The victims of fraternity behavior are usually less understanding—and some hire lawyers. Starting in the 1980s and 1990s, as Greek membership boomed, it also became easier to sue. The doctrine of comparative negligence let plaintiffs recover damages even if they were partly to blame. This shift opened the door to lawsuits stemming from drinking at a fraternity party. National fraternities have since faced hundreds of lawsuits alleging negligent supervision, and they have paid out multimillion-dollar settlements. Many more agreements—such as the one SAE reached with the family of Culolias, the Arizona State student—are private. Most local chapters have few assets to protect. But the litigation threatened generations of wealth overseen by the national fraternity organizations, which own or operate some $3 billion worth of real estate and generate at least $170 million in annual revenue. Just as significant, insurers dropped coverage of fraternities, and premiums soared. In 1986, the National Association of Insurance Commissioners ranked fraternities as the sixth-worst risk, behind hazardous-waste disposal companies and asbestos contractors. The risk of fraternity life is so great that only a handful of insurers cover college-age men living together in chapter houses.

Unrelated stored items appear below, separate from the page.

Lemma load_num_fail l w :
  (forall a, heap w !! l <> Some (Num a)) ->
  exists e, load_num l w = (w, Raise e).
Proof.
  intros Hl. unfold load_num, bind, load.
  destruct (heap w !! l) as [[rows|a]|] eqn:Hw; eauto. by destruct (Hl a).
Qed.

Lemma setitem_data_run l idx v w rows :
  heap w !! l = Some (Data rows) ->
  setitem_data l idx v w =
    match rows !! idx with
    | Some _ => (set_heap (<[l := Data (<[idx := v]> rows)]> (heap w)) w, Ok tt)
    | None => (w, Raise IndexError)
    end.
Proof.
  intros Hl. unfold setitem_data. rewrite (bind_ok _ _ _ _ _ (load_data_ok _ _ _ Hl)).
  by destruct (rows !! idx).
Qed.

Lemma setitem_num_run l idx v w a :
  heap w !! l = Some (Num a) ->
  setitem_num l idx v w =
    match setitem_row a idx v with
    | Ok a' => (set_heap (<[l := Num a']> (heap w)) w, Ok tt)
    | Raise e => (w, Raise e)
    end.
Proof.
  intros Hl. unfold setitem_num. rewrite (bind_ok _ _ _ _ _ (load_num_ok _ _ _ Hl)).
  unfold bind, lift. by destruct (setitem_row a idx v).
Qed.

Lemma setitem_row_arr2 lab idx v a' :
  setitem_row (Arr2 lab) idx v = Ok a' ->
  exists r, a' = Arr2 (<[idx := r]> lab).
Proof.
  unfold setitem_row, result_map, result_bind.
  destruct (lab !! idx); [|done]. destruct (assign_row _ v); [|done].
  intros [= <-]. eauto.
Qed.

(** One pass of the loop body touches row [idx] of the two copies and
    nothing else. *)
Lemma overwrite_row_run (h : list obj) pd pl i idx rows lab w :
  exists rows' lab' r,
    overwrite_row (length h) (S (length h)) pd pl (i, idx) (copies_world h rows lab w)
      = (copies_world h rows' lab' w, r) /\
    length rows' = length rows /\ length lab' = length lab /\
    forall k, k <> idx -> rows' !! k = rows !! k /\ lab' !! k = lab !! k.
Proof.
  assert (forall rows lab, heap (copies_world h rows lab w) !! length h = Some (Data rows))
    as Htd by (intros; by apply list_lookup_middle).
  assert (forall rows lab,
            heap (copies_world h rows lab w) !! S (length h) = Some (Num (Arr2 lab)))
    as Htl.
  { intros rows0 lab0. cbn [copies_world heap].
    change (h ++ [Data rows0; Num (Arr2 lab0)])
      with (h ++ [Data rows0] ++ [Num (Arr2 lab0)]).
    rewrite app_assoc. apply list_lookup_middle. rewrite length_app. simpl. lia. }
  unfold overwrite_row, bind, lift.
  destruct (getitem pd i) as [d|e]; [|by exists rows, lab, (Raise e)].
  rewrite (setitem_data_run _ _ _ _ _ (Htd rows lab)).
  destruct (rows !! idx) as [old|] eqn:Hold; [|by exists rows, lab, (Raise IndexError)].
  match goal with
  | |- context [set_heap ?hh ?ww] =>
      assert (set_heap hh ww = copies_world h (<[idx := d]> rows) lab w) as ->
  end.
  { unfold set_heap, copies_world. cbn [heap self log]. f_equal.
    replace (length h) with (length h + 0) at 1 by lia.
    by rewrite insert_app_r. }
  assert (forall r : result unit, exists rows' lab' r0,
            (copies_world h (<[idx := d]> rows) lab w, r)
              = (copies_world h rows' lab' w, r0) /\
            length rows' = length rows /\ length lab' = length lab /\
            forall k, k <> idx -> rows' !! k = rows !! k /\ lab' !! k = lab !! k)
    as Hhalf.
  { intros r. exists (<[idx := d]> rows), lab, r. rewrite length_insert.
    repeat split; try done. by rewrite list_lookup_insert_ne. }
  destruct (getitem pl i) as [l|e]; [|by apply Hhalf].
  rewrite (setitem_num_run _ _ _ _ _ (Htl (<[idx := d]> rows) lab)).
  destruct (setitem_row (Arr2 lab) idx l) as [a'|e] eqn:Hset; [|by apply Hhalf].
  destruct (setitem_row_arr2 _ _ _ _ Hset) as [r ->].
  exists (<[idx := d]> rows), (<[idx := r]> lab), (Ok tt).
  rewrite !length_insert. repeat split; try done.
  - f_equal. unfold set_heap, copies_world. cbn [heap self log]. f_equal.
    replace (S (length h)) with (length h + 1) by lia.
    by rewrite insert_app_r.
  - by rewrite list_lookup_insert_ne.
  - by rewrite list_lookup_insert_ne.
Qed.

The national fraternities came up with a strategy to distance themselves from undergraduates. Fraternities and their insurers crafted plans that limited coverage of members for underage drinking, hazing, and sexual assault. Fraternity alumni leaders argued that they didn’t want to provide insurance that, in effect, subsidized bad behavior. Yet this move meant the alumni leaders were asking undergraduates to pay for insurance policies that didn’t protect them when the
y most needed coverage. The national fraternity organizations also sought to shift blame from themselves to the undergraduate men, whose families would be forced to pay for legal defense and settlements or judgments through homeowners’ insurance policies. James Ewbank, a lawyer who has represented at least ten national fraternities, told attendees at a July 2012 conference that they should “share the fun.” Peter Lake, a professor at Stetson University College of Law in Tampa, Florida, who specializes in higher-education law, said fraternities have developed “a curious business model.” Lake observed: “You’re establishing a national brand and franchising. And then when your core customers are in a pinch, you’re turning away.”

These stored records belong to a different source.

(** X23: a message template without an opening brace is the message of the
    alert, letter for letter, in both monitors. *)
Theorem message_without_placeholder_is_kept (now : Q) (ctx : AlertContext) :
  (forall state : AlertState Cpu.AlertType,
     ~ In "{"%char (list_ascii_of_string (alert_message (config state))) ->
     Cpu.format_alert_message now state ctx = alert_message (config state))
  /\ (forall state : AlertState Net.NetworkAlertType,
        ~ In "{"%char
             (list_ascii_of_string (alert_message (config state))) ->
        Net.format_alert_message now state ctx
        = alert_message (config state)).
Proof.
  split; intros state Hs; apply substitute_without_brace, Hs.
Qed.

Lemma message_without_placeholder_is_kept_witness :
  let cfg := new_config (PyFloat 85) 60 WARNING Cpu.CPU_USAGE_HIGH
                        "CPU is busy" in
  Cpu.format_alert_message 1700000060
    (mkState cfg (Some 1700000000) 0 (PyFloat 97) false) no_context
  = "CPU is busy".
Proof.
  intros cfg.
  apply (proj1 (message_without_placeholder_is_kept 1700000060 no_context)
               (mkState cfg (Some 1700000000) 0 (PyFloat 97) false)).
  cbn. intros H. repeat (destruct H as [H|H]; [discriminate|]). exact H.
Defined.

(** * The monitors over the rounds of their loops *)

(** ** The duration gate in the monitors *)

This lack of insurance coverage can also threaten fraternity guests. In February 2007, Lee John Mynhardt, a senior at Elon University in North Carolina, was kissing a young woman in a locked bathroom at a Lambda Chi Alpha keg party. This apparently angered a student waiting for the bathroom, who banged on the door. Mynhardt, a six-foot-tall rugby player, stepped out of the bathroom. Two drunk men—one a fraternity member, another a guest from a different college—seized Mynhardt in a full-nelson wrestling move, with hands behind his neck, carried him through the kitchen, and dumped him outside. Mynhardt’s neck broke. He became a quadriplegic, unable to move from the chest down, with medical expenses that could exceed $10,000 a month.